### Brief
In the records that follow, find the line with "isExtrinsicFailed ev = true ->"; from there, retype every line exactly through the line with "induction l as [|ev l IH]; cbn", which also belongs to the answer.

** Data supplied follows **

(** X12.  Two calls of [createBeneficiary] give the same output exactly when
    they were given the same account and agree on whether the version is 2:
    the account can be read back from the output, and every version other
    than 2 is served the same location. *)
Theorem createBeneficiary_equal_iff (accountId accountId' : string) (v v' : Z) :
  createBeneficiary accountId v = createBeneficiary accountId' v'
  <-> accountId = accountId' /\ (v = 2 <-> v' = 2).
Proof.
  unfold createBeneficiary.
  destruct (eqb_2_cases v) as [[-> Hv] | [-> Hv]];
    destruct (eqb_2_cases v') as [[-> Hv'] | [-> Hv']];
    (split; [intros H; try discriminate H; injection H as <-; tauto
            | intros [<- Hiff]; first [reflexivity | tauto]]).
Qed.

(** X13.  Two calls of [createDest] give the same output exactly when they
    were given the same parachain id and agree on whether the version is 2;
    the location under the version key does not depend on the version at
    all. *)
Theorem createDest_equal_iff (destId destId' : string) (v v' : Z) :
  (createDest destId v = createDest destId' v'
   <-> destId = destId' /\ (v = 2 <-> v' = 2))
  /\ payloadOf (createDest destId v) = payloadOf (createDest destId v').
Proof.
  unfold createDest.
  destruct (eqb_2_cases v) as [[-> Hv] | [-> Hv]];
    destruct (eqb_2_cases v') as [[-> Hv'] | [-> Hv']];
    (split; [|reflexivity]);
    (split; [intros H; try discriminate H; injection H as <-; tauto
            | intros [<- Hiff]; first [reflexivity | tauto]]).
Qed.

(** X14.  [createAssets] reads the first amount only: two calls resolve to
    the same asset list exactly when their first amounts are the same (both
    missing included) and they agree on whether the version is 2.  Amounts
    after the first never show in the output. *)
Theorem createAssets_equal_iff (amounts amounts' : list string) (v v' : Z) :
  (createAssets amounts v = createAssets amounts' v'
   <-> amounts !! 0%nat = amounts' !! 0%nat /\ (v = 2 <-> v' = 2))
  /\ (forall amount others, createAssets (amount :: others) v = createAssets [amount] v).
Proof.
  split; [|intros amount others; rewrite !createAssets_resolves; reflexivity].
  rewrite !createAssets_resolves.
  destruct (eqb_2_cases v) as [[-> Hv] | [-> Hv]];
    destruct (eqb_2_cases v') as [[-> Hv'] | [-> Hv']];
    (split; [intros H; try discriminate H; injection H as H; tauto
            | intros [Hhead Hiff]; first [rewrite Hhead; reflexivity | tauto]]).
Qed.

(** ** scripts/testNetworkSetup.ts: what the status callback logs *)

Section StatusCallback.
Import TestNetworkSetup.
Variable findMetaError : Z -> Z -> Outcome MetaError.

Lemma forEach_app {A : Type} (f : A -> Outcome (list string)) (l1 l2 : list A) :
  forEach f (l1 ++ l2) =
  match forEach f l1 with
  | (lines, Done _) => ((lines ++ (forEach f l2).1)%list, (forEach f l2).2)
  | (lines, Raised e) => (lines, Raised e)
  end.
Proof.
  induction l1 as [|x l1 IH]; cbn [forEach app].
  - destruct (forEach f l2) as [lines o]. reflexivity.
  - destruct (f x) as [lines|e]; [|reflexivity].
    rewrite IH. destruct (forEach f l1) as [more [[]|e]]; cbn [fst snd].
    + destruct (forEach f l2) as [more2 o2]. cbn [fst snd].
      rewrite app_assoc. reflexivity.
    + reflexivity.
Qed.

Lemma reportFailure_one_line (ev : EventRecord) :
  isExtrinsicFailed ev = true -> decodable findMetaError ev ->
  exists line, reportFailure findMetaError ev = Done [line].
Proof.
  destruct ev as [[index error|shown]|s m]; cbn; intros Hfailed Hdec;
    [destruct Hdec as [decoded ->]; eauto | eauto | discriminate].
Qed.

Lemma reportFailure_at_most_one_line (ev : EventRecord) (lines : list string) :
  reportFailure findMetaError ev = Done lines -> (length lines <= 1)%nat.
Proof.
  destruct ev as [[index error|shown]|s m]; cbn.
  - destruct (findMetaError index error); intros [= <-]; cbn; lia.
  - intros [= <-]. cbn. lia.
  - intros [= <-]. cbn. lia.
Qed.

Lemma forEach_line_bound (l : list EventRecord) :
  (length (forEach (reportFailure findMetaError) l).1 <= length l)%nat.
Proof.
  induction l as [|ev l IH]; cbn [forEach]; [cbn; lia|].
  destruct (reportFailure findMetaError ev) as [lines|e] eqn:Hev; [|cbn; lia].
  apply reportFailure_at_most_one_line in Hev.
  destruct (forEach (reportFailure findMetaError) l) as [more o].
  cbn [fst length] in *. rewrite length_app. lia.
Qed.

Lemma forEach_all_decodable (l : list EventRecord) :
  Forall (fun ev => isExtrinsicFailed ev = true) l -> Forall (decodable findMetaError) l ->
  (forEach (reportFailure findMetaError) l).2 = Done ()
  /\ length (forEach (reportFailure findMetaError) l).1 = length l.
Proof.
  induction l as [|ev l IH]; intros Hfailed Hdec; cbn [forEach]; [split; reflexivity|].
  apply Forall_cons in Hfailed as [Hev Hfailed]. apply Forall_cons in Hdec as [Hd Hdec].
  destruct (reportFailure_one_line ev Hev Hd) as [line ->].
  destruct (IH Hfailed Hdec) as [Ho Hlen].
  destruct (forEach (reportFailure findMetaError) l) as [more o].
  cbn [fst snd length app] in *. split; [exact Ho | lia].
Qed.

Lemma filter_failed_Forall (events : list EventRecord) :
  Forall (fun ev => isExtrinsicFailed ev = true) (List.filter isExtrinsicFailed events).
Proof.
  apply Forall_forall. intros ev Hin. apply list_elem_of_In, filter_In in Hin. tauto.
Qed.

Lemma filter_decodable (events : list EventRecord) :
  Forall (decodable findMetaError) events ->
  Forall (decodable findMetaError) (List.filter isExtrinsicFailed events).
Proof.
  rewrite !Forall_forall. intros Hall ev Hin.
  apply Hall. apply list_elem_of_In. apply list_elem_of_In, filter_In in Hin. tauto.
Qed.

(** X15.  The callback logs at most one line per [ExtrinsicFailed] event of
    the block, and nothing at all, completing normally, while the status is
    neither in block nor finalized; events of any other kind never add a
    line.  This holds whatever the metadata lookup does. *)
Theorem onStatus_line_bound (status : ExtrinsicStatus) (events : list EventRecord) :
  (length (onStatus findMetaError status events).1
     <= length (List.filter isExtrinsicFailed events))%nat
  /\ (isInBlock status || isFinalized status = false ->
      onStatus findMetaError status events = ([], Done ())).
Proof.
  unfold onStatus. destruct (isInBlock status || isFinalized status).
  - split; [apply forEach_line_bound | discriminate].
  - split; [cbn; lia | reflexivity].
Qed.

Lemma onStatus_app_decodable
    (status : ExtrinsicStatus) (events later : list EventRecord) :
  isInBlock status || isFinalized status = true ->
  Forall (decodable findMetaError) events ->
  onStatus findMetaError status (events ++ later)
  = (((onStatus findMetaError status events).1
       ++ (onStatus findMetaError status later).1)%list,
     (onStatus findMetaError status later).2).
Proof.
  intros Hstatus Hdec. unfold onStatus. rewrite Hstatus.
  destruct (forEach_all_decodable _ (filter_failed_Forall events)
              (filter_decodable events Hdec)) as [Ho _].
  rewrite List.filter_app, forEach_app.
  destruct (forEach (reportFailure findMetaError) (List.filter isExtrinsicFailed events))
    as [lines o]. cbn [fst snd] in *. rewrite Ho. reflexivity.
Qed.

** End of Data supplied **

### Response to the task
  isExtrinsicFailed ev = true -> decodable findMetaError ev ->
  exists line, reportFailure findMetaError ev = Done [line].
Proof.
  destruct ev as [[index error|shown]|s m]; cbn; intros Hfailed Hdec;
    [destruct Hdec as [decoded ->]; eauto | eauto | discriminate].
Qed.

Lemma reportFailure_at_most_one_line (ev : EventRecord) (lines : list string) :
  reportFailure findMetaError ev = Done lines -> (length lines <= 1)%nat.
Proof.
  destruct ev as [[index error|shown]|s m]; cbn.
  - destruct (findMetaError index error); intros [= <-]; cbn; lia.
  - intros [= <-]. cbn. lia.
  - intros [= <-]. cbn. lia.
Qed.

Lemma forEach_line_bound (l : list EventRecord) :
  (length (forEach (reportFailure findMetaError) l).1 <= length l)%nat.
Proof.
  induction l as [|ev l IH]; cbn [forEach]; [cbn; lia|].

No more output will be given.